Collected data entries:
= = = =
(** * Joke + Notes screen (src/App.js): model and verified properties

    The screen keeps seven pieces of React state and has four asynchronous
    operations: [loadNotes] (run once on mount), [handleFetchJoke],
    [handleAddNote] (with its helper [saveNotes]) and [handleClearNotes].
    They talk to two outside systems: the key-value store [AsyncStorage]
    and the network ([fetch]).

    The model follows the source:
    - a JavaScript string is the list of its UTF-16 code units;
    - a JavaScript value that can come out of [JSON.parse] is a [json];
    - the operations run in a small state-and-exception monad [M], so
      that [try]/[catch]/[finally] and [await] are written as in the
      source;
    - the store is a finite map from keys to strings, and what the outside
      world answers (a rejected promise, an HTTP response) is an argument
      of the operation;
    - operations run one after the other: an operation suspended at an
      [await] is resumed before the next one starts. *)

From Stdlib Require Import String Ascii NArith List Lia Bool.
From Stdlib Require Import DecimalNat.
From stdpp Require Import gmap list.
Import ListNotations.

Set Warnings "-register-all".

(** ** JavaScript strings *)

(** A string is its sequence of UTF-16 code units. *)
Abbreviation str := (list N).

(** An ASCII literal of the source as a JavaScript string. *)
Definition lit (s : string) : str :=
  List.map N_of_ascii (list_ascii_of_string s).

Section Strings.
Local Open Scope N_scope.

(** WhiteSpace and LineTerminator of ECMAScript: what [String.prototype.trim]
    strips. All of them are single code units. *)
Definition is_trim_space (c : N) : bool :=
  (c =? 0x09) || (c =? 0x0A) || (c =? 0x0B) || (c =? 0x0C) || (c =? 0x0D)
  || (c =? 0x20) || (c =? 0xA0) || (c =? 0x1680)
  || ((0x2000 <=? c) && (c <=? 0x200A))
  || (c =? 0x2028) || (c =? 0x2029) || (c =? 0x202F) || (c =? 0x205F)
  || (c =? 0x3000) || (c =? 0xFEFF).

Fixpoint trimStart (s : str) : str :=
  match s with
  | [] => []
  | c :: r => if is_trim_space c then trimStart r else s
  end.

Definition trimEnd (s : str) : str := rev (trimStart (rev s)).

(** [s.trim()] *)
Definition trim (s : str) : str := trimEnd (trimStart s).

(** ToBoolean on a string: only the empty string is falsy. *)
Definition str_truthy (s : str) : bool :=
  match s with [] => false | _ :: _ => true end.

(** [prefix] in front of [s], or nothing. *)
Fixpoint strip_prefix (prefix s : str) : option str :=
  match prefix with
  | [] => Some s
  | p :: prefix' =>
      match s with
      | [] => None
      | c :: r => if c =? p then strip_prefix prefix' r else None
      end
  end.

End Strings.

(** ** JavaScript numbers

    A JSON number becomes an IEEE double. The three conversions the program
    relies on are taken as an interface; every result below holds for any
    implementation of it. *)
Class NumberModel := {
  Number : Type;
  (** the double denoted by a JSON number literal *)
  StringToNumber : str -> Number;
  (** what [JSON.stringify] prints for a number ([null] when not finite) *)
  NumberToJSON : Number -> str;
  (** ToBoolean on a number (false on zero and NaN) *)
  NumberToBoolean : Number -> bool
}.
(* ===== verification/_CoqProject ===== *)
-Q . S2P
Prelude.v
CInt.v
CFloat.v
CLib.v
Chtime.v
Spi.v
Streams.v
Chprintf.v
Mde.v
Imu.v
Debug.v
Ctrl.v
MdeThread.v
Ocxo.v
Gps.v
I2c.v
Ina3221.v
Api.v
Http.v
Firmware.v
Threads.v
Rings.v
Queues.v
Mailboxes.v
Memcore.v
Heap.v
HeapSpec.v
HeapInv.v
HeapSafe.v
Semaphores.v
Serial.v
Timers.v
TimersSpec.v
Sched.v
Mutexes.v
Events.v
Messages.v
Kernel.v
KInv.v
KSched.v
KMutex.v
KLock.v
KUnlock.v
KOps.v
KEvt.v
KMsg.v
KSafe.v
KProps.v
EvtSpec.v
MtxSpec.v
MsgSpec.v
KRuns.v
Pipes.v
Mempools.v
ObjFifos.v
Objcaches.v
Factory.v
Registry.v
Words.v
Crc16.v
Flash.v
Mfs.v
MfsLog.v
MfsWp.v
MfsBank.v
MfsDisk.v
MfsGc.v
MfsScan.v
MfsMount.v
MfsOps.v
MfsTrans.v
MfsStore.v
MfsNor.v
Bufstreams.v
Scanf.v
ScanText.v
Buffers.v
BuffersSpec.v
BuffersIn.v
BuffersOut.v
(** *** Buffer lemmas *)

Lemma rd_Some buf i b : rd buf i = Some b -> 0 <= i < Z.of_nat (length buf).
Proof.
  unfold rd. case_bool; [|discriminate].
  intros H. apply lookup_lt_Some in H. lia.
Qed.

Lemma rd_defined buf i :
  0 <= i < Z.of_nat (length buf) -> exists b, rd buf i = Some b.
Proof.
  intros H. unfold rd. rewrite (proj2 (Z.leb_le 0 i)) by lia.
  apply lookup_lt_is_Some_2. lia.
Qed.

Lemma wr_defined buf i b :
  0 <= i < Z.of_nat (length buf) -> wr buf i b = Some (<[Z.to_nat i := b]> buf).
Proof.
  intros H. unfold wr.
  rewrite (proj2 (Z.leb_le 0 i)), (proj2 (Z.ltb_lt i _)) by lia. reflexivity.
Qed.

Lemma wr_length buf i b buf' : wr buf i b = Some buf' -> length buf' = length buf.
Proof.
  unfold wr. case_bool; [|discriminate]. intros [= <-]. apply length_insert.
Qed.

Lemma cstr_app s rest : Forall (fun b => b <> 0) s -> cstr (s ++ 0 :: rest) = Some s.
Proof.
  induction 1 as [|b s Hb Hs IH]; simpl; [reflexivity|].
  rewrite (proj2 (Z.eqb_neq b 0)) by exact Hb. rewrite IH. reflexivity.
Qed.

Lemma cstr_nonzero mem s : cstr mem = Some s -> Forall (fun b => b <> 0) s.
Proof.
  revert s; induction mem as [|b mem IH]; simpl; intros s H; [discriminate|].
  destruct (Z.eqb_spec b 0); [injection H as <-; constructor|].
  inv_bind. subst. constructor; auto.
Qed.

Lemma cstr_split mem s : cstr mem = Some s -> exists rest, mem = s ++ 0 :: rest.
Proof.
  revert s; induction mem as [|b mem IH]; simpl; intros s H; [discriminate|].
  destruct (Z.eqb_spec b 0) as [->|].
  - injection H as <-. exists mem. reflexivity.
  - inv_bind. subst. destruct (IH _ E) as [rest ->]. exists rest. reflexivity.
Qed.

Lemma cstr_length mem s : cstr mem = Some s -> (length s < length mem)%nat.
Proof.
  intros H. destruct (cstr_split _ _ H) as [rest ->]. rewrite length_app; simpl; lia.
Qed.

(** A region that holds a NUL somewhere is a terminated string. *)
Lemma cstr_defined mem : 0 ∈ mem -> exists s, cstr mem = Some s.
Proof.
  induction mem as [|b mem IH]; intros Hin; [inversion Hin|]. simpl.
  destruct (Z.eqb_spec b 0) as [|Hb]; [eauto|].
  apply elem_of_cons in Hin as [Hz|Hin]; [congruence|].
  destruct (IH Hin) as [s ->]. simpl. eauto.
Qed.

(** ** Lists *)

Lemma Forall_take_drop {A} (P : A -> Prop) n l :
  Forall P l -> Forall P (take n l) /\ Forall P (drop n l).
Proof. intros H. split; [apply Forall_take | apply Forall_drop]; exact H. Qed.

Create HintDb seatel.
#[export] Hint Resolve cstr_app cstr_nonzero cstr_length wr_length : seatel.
= = = =
From the entries above, show each line that includes the string "None".

      | [] => None
      | c :: r => if c =? p then strip_prefix prefix' r else None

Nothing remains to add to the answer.